Het is eigenlijk de ironie van de geschiedenis: Liverpool was de enige club in Engeland die dat soort hooliganisme niet kende, vooral dankzij de link met de popcultuur en de Ierse invloeden. Maar er speelden jammer genoeg andere factoren. Manager Robinson, de Michel Verschuren van Liverpool in die tijd, ging altijd het stadion van de finale keuren na de kwalificatie. Hij kwam met alarmerende berichten van Brussel terug. Hij pleitte bij de Uefa om de match ergens anders te organiseren, desnoods met een heen- en terugmatch, maar niet op de Heizel! Kwam erbij dat de Liverpool-fans het jaar daarvoor in Rome in elkaar waren geslagen terwijl de politie erop stond te kijken. Er was het vak Z, dat voorspelbaar door Italianen werd ingepalmd, een muur die begaf, geen politie tussen de twee vakken…. Zo zijn er nog wel meer paradoxen die het Europese voetbal gekleurd hebben. Ze geven het boek een epos-achtig karakter.”

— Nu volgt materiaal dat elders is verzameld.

Lemma run_leaves_mono {A} (P Q : A → Prop) n m (r : Run St parse_error (A * list Tok)) :
  safe_run R (leaves P n) r → (∀ a, P a → Q a) → n ≤ m → safe_run R (leaves Q m) r.
Proof. intros Hr HPQ Hnm. eapply run_mono; [exact Hr|]. intros [a rest] [Ha Hn]. split; [auto|cbn in *; lia]. Qed.
End pairs.

Lemma sound_leaves {A} (P : A → Prop) n (r : res parse_error (A * list Tok)) :
  sound_with toks_size P n r → sound_value (leaves P n) r.
Proof. now destruct r as [[a rest]|[]]. Qed.

Lemma map_ok_sound {A} (f : list Tok → res parse_error A) (P : A → Prop) parts :
  Forall (λ part, sound_value P (f part)) parts →
  sound_value (λ es, Forall P es ∧ length es = length parts) (map_ok f parts).
Proof.
  induction 1 as [|part parts Hp _ IH]; [done|]. rewrite map_ok_cons.
  eapply value_bind; [exact Hp|]. intros e He. eapply value_bind; [exact IH|]. intros es [Hes Hlen]. cbn. auto.
Qed.

(** ** Gaps *)

Lemma drop_line_size toks : toks_size (drop_line toks) ≤ toks_size toks.
Proof. induction toks as [|t toks IH]; [done|]. cbn. destruct (is_newline t); [done|]. rewrite toks_size_cons. lia. Qed.

Lemma skip_block_cons depth t u toks :
  skip_block depth (t :: u :: toks) =
    if is_punct "/" t && joint_punct "*" u then skip_block (S depth) toks
    else if is_punct "*" t && joint_punct "/" u then
      match depth with 0 | 1 => Some toks | S depth => skip_block depth toks end
    else skip_block depth (u :: toks).
Proof. reflexivity. Qed.

Lemma skip_block_size depth toks rest : skip_block depth toks = Some rest → toks_size rest ≤ toks_size toks.
Proof.
  revert depth rest. induction toks as [toks IH] using (induction_ltof1 _ length). unfold ltof in IH.
  intros depth rest. destruct toks as [|t [|u toks]]; [done..|]. rewrite skip_block_cons, !toks_size_cons.
  destruct (_ && _); [intros H; apply IH in H; [lia|cbn; lia]|].
  destruct (_ && _).
  { destruct depth as [|[|depth]]; [intros [= <-]; lia..|]. intros H; apply IH in H; [lia|cbn; lia]. }
  intros H. apply IH in H; [|cbn; lia]. rewrite toks_size_cons in H. lia.
Qed.

Lemma inline_comment_size toks rest : skip_inline_comment toks = Some rest → toks_size rest ≤ toks_size toks.
Proof.
  destruct toks as [|t [|u toks]]; [done..|]. cbn [skip_inline_comment]. rewrite !toks_size_cons.
  destruct (is_punct "/" u); [intros [= <-]; pose proof (drop_line_size toks); lia|].
  destruct (is_punct "*" u); [|done]. intros H%skip_block_size. lia.
Qed.

Lemma gap_loop_size fuel toks : toks_size (gap_loop fuel toks) ≤ toks_size toks.
Proof.
  revert toks. induction fuel as [|fuel IH]; intros [|t toks]; cbn [gap_loop]; [done..|].
  destruct (tok_kind t); try done.
  - destruct (_ && _).
    + destruct (skip_inline_comment (t :: toks)) as [rest|] eqn:E; [|done].
      apply inline_comment_size in E. specialize (IH rest). lia.
    + destruct (Ascii.eqb _ _); [|done]. pose proof (drop_line_size (t :: toks)). specialize (IH (drop_line (t :: toks))). lia.
  - rewrite toks_size_cons. specialize (IH toks). lia.
Qed.

Lemma drop_gap_size toks : toks_size (drop_gap toks) ≤ toks_size toks.
Proof. apply gap_loop_size. Qed.
(* ===== verification/Block.v ===== *)
(** Block strings ([crates/oxdock-parser/src/command.rs]): the value of a
    [triple-quoted] literal, with its common indentation removed. *)
From Stdlib Require Import Ascii.
From stdpp Require Import base tactics list strings.
From S2P Require Import Prelude Text Numeric Tok.

Definition is_indent (c : ascii) : bool := Ascii.eqb c " " || Ascii.eqb c tab.

(** [s.replace("\r\n", "\n").replace('\r', "\n")] *)
Fixpoint norm_breaks (s : string) : string :=
  match s with
  | "" => ""
  | String c s' =>
      if Ascii.eqb c cr then
        String lf (match s' with
                   | String d s'' => if Ascii.eqb d lf then norm_breaks s'' else norm_breaks s'
                   | "" => ""
                   end)
      else String c (norm_breaks s')
  end.

(** [s.split('\n')] *)
Fixpoint split_lf (s : string) : list string :=
  match s with
  | "" => [""]
  | String c s' =>
      if Ascii.eqb c lf then "" :: split_lf s'
      else match split_lf s' with l :: ls => String c l :: ls | [] => [ch c] end
  end.

(** [split_leading_newline] *)
Definition split_leading_newline (s : string) : option string := strip_prefix (ch lf) (trim_start_by is_indent s).

(** [common_prefix] *)
Fixpoint common_prefix (a b : string) : string :=
  match a, b with
  | String x a, String y b => if Ascii.eqb x y then String x (common_prefix a b) else ""
  | _, _ => ""
  end.

(** The candidates for the common indentation. *)
Definition indent_of (line : string) : string := (span is_indent line).1.
Definition candidates (closing : option string) (content : list string) : list string :=
  option_list closing ++ List.map indent_of (List.filter (λ l, negb (is_blank l)) content).

Definition block_prefix (cands : list string) : string :=
  match cands with [] => "" | c :: cs => fold_left common_prefix cs c end.

Definition dedent (prefix line : string) : string :=
  if is_blank line then line else default line (strip_prefix prefix line).

Definition last_line (lines : list string) : option string := head (rev lines).

(** [lower_block_string]; the text is [norm], past its delimiters and its line
    breaks. *)
Definition lower_lines (norm body : string) (inline_first : bool) : string :=
  if String.eqb body "" then ""
  else
    let lines := split_lf body in
    let closing_own_line := contains (ch lf) norm && match last_line lines with Some l => is_blank l | None => false end in
    let closing := if closing_own_line then last_line lines else None in
    let lines := if closing_own_line then removelast lines else lines in
    let content := if inline_first then tl lines else lines in
    let inline_text := inline_first && match lines with l :: _ => negb (is_blank l) | [] => false end in
    if inline_first && match lines with [l] => is_blank l | _ => false end then ""
    else if negb inline_text && negb (existsb (λ l, negb (is_blank l)) content) then ""
    else
      let prefix := block_prefix (candidates closing content) in
      join (ch lf)
        (if inline_first then match lines with l :: ls => l :: List.map (dedent prefix) ls | [] => [] end
         else List.map (dedent prefix) lines).

Definition lower_block_string (s : string) : string :=
  let inner := default s (strip_prefix triple_quote s) in
  let inner := default inner (strip_suffix triple_quote inner) in
  let norm := norm_breaks inner in
  match split_leading_newline norm with
  | Some rest => lower_lines norm rest false
  | None => lower_lines norm norm true
  end.

(** [strip_surrounding_quotes] *)
Definition strip_pair (q s : string) : option string :=
  match strip_prefix q s with Some s => strip_suffix q s | None => None end.
Definition strip_surrounding_quotes (value : string) : string :=
  match strip_pair triple_quote value with
  | Some inner => inner
  | None =>
      match strip_pair (ch double_quote) value with
      | Some inner => inner
      | None => default value (strip_pair (ch single_quote) value)
      end
  end.

(** * Theorems

    Block strings: indentation chosen by the writer is not part of the value. *)

(** * Lines *)

(** A line of text: no line break in it. *)
Definition line_byte (c : ascii) : bool := negb (Ascii.eqb c lf || Ascii.eqb c cr).
Definition line (s : string) : bool := all_by line_byte s.

Lemma split_lf_line l : line l = true → split_lf l = [l].
Proof.
  induction l as [|c l IH]; [done|]. cbn. unfold line_byte at 1. intros [Hc Hl]%andb_true_iff.
  apply negb_true_iff, orb_false_iff in Hc as [-> _]. now rewrite (IH Hl).
Qed.

Lemma split_lf_app l s : line l = true → split_lf (l +:+ String lf s) = l :: split_lf s.
Proof.
  induction l as [|c l IH]; [done|]. cbn [line all_by]. unfold line_byte at 1. intros [Hc Hl]%andb_true_iff.
  apply negb_true_iff, orb_false_iff in Hc as [Hc _]. rewrite str_app_cons. cbn [split_lf].
  now rewrite Hc, (IH Hl).
Qed.

(** Lines with a line break after each, then the text of the closing line. *)
Definition closed_lines (ls : list string) (closing : string) : string :=
  fold_right (λ l s, l +:+ String lf s) closing ls.

Lemma split_closed ls closing :
  forallb line ls = true → line closing = true → split_lf (closed_lines ls closing) = ls ++ [closing].
Proof.
  intros Hls Hc. induction ls as [|l ls IH]; [now apply split_lf_line|]. cbn in Hls.
  apply andb_true_iff in Hls as [Hl Hls]. cbn [closed_lines fold_right]. fold (closed_lines ls closing).
  now rewrite (split_lf_app _ _ Hl), (IH Hls).
Qed.

Lemma norm_line_app l s : line l = true → norm_breaks (l +:+ s) = l +:+ norm_breaks s.
Proof.
  induction l as [|c l IH]; [done|]. cbn [line all_by]. unfold line_byte at 1. intros [Hc Hl]%andb_true_iff.
  apply negb_true_iff, orb_false_iff in Hc as [_ Hc]. rewrite !str_app_cons. cbn [norm_breaks].
  now rewrite Hc, (IH Hl).
Qed.

Lemma norm_closed ls closing :
  forallb line ls = true → line closing = true → norm_breaks (closed_lines ls closing) = closed_lines ls closing.
Proof.
  intros Hls Hc. induction ls as [|l ls IH].
  - cbn. rewrite <-(str_app_nil_r closing) at 1. rewrite (norm_line_app _ _ Hc). cbn. apply str_app_nil_r.
  - cbn in Hls. apply andb_true_iff in Hls as [Hl Hls]. cbn [closed_lines fold_right]. fold (closed_lines ls closing).
    rewrite (norm_line_app _ _ Hl). cbn [norm_breaks]. now rewrite (IH Hls).
Qed.

(** * Indentation *)

Definition indentation (p : string) : bool := all_by is_indent p.

Lemma indent_ws c s : is_indent c = true → ws_len (String c s) = 1.
Proof.
  intros H. assert (Ha : is_ascii c = true) by (clear -H; now destruct c as [[] [] [] [] [] [] [] []]).
  rewrite (ws_len_ascii _ _ Ha). clear -H. now destruct c as [[] [] [] [] [] [] [] []].
Qed.

Lemma blank_indent p l : indentation p = true → is_blank (p +:+ l) = is_blank l.
Proof.
  unfold is_blank, trim_start. induction p as [|c p IH]; [done|]. cbn [indentation all_by]. intros [Hc Hp]%andb_true_iff.
  rewrite str_app_cons. cbn [drop_ws_start]. rewrite (indent_ws _ _ Hc). exact (IH Hp).
Qed.

Lemma indentation_blank p : indentation p = true → is_blank p = true.
Proof. intros H. rewrite <-(str_app_nil_r p). now rewrite blank_indent. Qed.

Lemma indentation_line p : indentation p = true → line p = true.
Proof.
  unfold indentation, line. induction p as [|c p IH]; [done|]. cbn [all_by]. intros [Hc Hp]%andb_true_iff.
  rewrite (IH Hp), andb_true_r. now destruct c as [[] [] [] [] [] [] [] []].
Qed.

(** [p] is at the front of [s]. *)
Definition prefixed (p s : string) : Prop := ∃ t, s = p +:+ t.

Lemma common_prefix_refl p t : common_prefix p (p +:+ t) = p.
Proof. induction p as [|c p IH]; [now destruct t|]. rewrite str_app_cons. cbn. now rewrite Ascii.eqb_refl, IH. Qed.

Lemma fold_common p cs : Forall (prefixed p) cs → fold_left common_prefix cs p = p.
Proof. induction 1 as [|c cs [t ->] _ IH]; [done|]. cbn. now rewrite common_prefix_refl. Qed.

Lemma indent_of_prefixed p l : indentation p = true → prefixed p (indent_of (p +:+ l)).
Proof.
  unfold indent_of. intros Hp. induction p as [|c p IH]; [now eexists|]. cbn in Hp. apply andb_true_iff in Hp as [Hc Hp].
  destruct (IH Hp) as [t Ht]. exists t. rewrite str_app_cons. cbn [span]. rewrite Hc.
  destruct (span is_indent (p +:+ l)) as [a b]. cbn in Ht |- *. now rewrite Ht.
Qed.

(** How a line of a text is written under an indentation. *)
Definition indented (p l : string) : string := if is_blank l then l else p +:+ l.

Lemma dedent_indented p l : indentation p = true → dedent p (indented p l) = l.
Proof.
  intros Hp. unfold dedent, indented. destruct (is_blank l) eqn:Hl; [now rewrite Hl|].
  rewrite (blank_indent _ _ Hp), Hl, strip_prefix_app. done.
Qed.

(** A block string as it stands in a source: the text's lines at one
    indentation, with the closing delimiter on a line of its own. *)
Definition block_literal (p : string) (lines : list string) : string :=
  triple_quote +:+ String lf (closed_lines (List.map (indented p) lines) p) +:+ triple_quote.

Lemma strip_suffix_app x suf : strip_suffix suf (x +:+ suf) = Some x.
Proof.
  induction x as [|c x IH].
  - rewrite str_app_nil_l. destruct suf; cbn [strip_suffix]; now rewrite String.eqb_refl.
  - rewrite str_app_cons. cbn [strip_suffix]. destruct (String.eqb_spec (String c (x +:+ suf)) suf) as [E|_].
    + exfalso. apply (f_equal String.length) in E. cbn in E. rewrite str_length_app in E. lia.
    + now rewrite IH.
Qed.

Lemma indented_line p l : indentation p = true → line l = true → line (indented p l) = true.
Proof.
  intros Hp Hl. unfold indented. destruct (is_blank l); [done|]. unfold line in *.
  apply indentation_line in Hp. unfold line in Hp. induction p as [|c p IH]; [done|].
  rewrite str_app_cons. cbn [all_by] in Hp |- *. apply andb_true_iff in Hp as [-> Hp]. now apply IH.
Qed.

Lemma indented_blank p l : indentation p = true → is_blank (indented p l) = is_blank l.
Proof. intros Hp. unfold indented. destruct (is_blank l) eqn:E; [done|]. now rewrite (blank_indent _ _ Hp). Qed.

Lemma block_prefix_indented p lines :
  indentation p = true → block_prefix (candidates (Some p) (List.map (indented p) lines)) = p.
Proof.
  intros Hp. cbn [candidates option_list app block_prefix]. apply fold_common, Forall_map.
  induction lines as [|l lines IH]; [constructor|]. cbn [List.map List.filter]. rewrite (indented_blank _ _ Hp).
  destruct (is_blank l) eqn:Hl; cbn [negb]; [done|]. constructor; [|done].
  unfold indented. rewrite Hl. now apply indent_of_prefixed.
Qed.

Lemma last_removed (ls : list string) x : last_line (ls ++ [x]) = Some x ∧ removelast (ls ++ [x]) = ls.
Proof. split; [unfold last_line; now rewrite rev_app_distr|apply removelast_last]. Qed.

(** Some line of a text is more than white space. *)
Definition has_text (lines : list string) : bool := existsb (λ l, negb (is_blank l)) lines.

Lemma has_text_indented p lines : indentation p = true → has_text (List.map (indented p) lines) = has_text lines.
Proof.
  intros Hp. unfold has_text. induction lines as [|l lines IH]; [done|].
  cbn [List.map existsb]. now rewrite (indented_blank _ _ Hp), IH.
Qed.

Lemma closed_empty lines p : closed_lines lines p = "" → lines = [].
Proof. destruct lines as [|l lines]; [done|]. cbn. now destruct l. Qed.

Lemma lower_indented p lines :
  indentation p = true → forallb line lines = true →
  let body := closed_lines (List.map (indented p) lines) p in
  lower_lines (String lf body) body false = if has_text lines then join (ch lf) lines else "".
Proof.
  intros Hp Hl body. unfold lower_lines.
  destruct (String.eqb_spec body "") as [E|_].
  { apply closed_empty in E. now destruct lines. }
  assert (Hs : split_lf body = List.map (indented p) lines ++ [p]).
  { apply split_closed; [|now apply indentation_line]. apply forallb_forall. intros x (l & <- & Hx)%in_map_iff.
    rewrite forallb_forall in Hl. apply indented_line; auto. }
  rewrite Hs.
  destruct (last_removed (List.map (indented p) lines) p) as [-> ->].
  rewrite (indentation_blank p Hp). replace (contains (ch lf) (String lf body)) with true by reflexivity.
  cbn [andb negb]. fold (has_text (List.map (indented p) lines)). rewrite (has_text_indented _ _ Hp).
  destruct (has_text lines); cbn [negb]; [|done].
  rewrite (block_prefix_indented _ _ Hp), map_map. f_equal.
  rewrite <-(map_id lines) at 2. apply map_ext. intros l. apply (dedent_indented _ _ Hp).
Qed.

(** C24: a text written as a block string at any indentation of spaces and
    tabs, one line of the source per line of the text and the closing delimiter
    on a line of its own at the same indentation, is read back exactly: the
    value is the lines joined by line feeds, relative indentation and blank
    lines kept; but a text of blank lines alone reads back as the empty text.
    *)
Theorem block_roundtrip p lines :
  indentation p = true → forallb line lines = true →
  lower_block_string (block_literal p lines) = if has_text lines then join (ch lf) lines else "".
Proof.
  intros Hp Hl. unfold lower_block_string, block_literal. rewrite strip_prefix_app. cbn [default id].
  rewrite strip_suffix_app. cbn [default id]. set (body := closed_lines _ p).
  replace (norm_breaks (String lf body)) with (String lf body).
  2:{ cbn [norm_breaks]. cbn [Ascii.eqb]. change (Ascii.eqb lf cr) with false. cbv iota. f_equal. symmetry.
      apply norm_closed; [|now apply indentation_line]. apply forallb_forall. intros x (l & <- & Hx)%in_map_iff.
      rewrite forallb_forall in Hl. apply indented_line; auto. }
  replace (split_leading_newline (String lf body)) with (Some body) by reflexivity.
  now apply lower_indented.
Qed.

Lemma block_roundtrip_witness :
  let p := String tab "  " in let lines := ["if x {"; "  y"; ""; "}"; ""] in
  (indentation p = true ∧ forallb line lines = true ∧ has_text lines = true) ∧
  lower_block_string (block_literal p lines) = (if has_text lines then join (ch lf) lines else "").
Proof. split; [now vm_compute|]. apply block_roundtrip; now vm_compute. Defined.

“Courtois was de enige die de Gouden Bal verdiende”
De keuze voor Kevin De Bruyne op de cover van het boek, vindt de auteur een logische. “Hij is zonder meer de beste Belgische speler, los van de keepers. Want als je die erbij neemt, is het Courtois. Er is niemand met zo’n palmares, of je nu voor of tegen bent. Hij is de enige die vorig jaar de Gouden Bal verdiende. Dat Benzema hem kreeg, is honderd procent scorebordjournalistiek. Die is niet van het niveau van Messi, Ronaldo, Modric. Courtois wel, op zijn positie. Als hij de penalty van nota bene Messi vorig jaar niet stopte, ging Real nooit naar finale. In de vorige rondes had hij ook al fenomenale reddingen verricht. En in de finale tegen Liverpool haalde hij vijf gemaakte goals eruit. Benzema heb je in die finale niet gezien.”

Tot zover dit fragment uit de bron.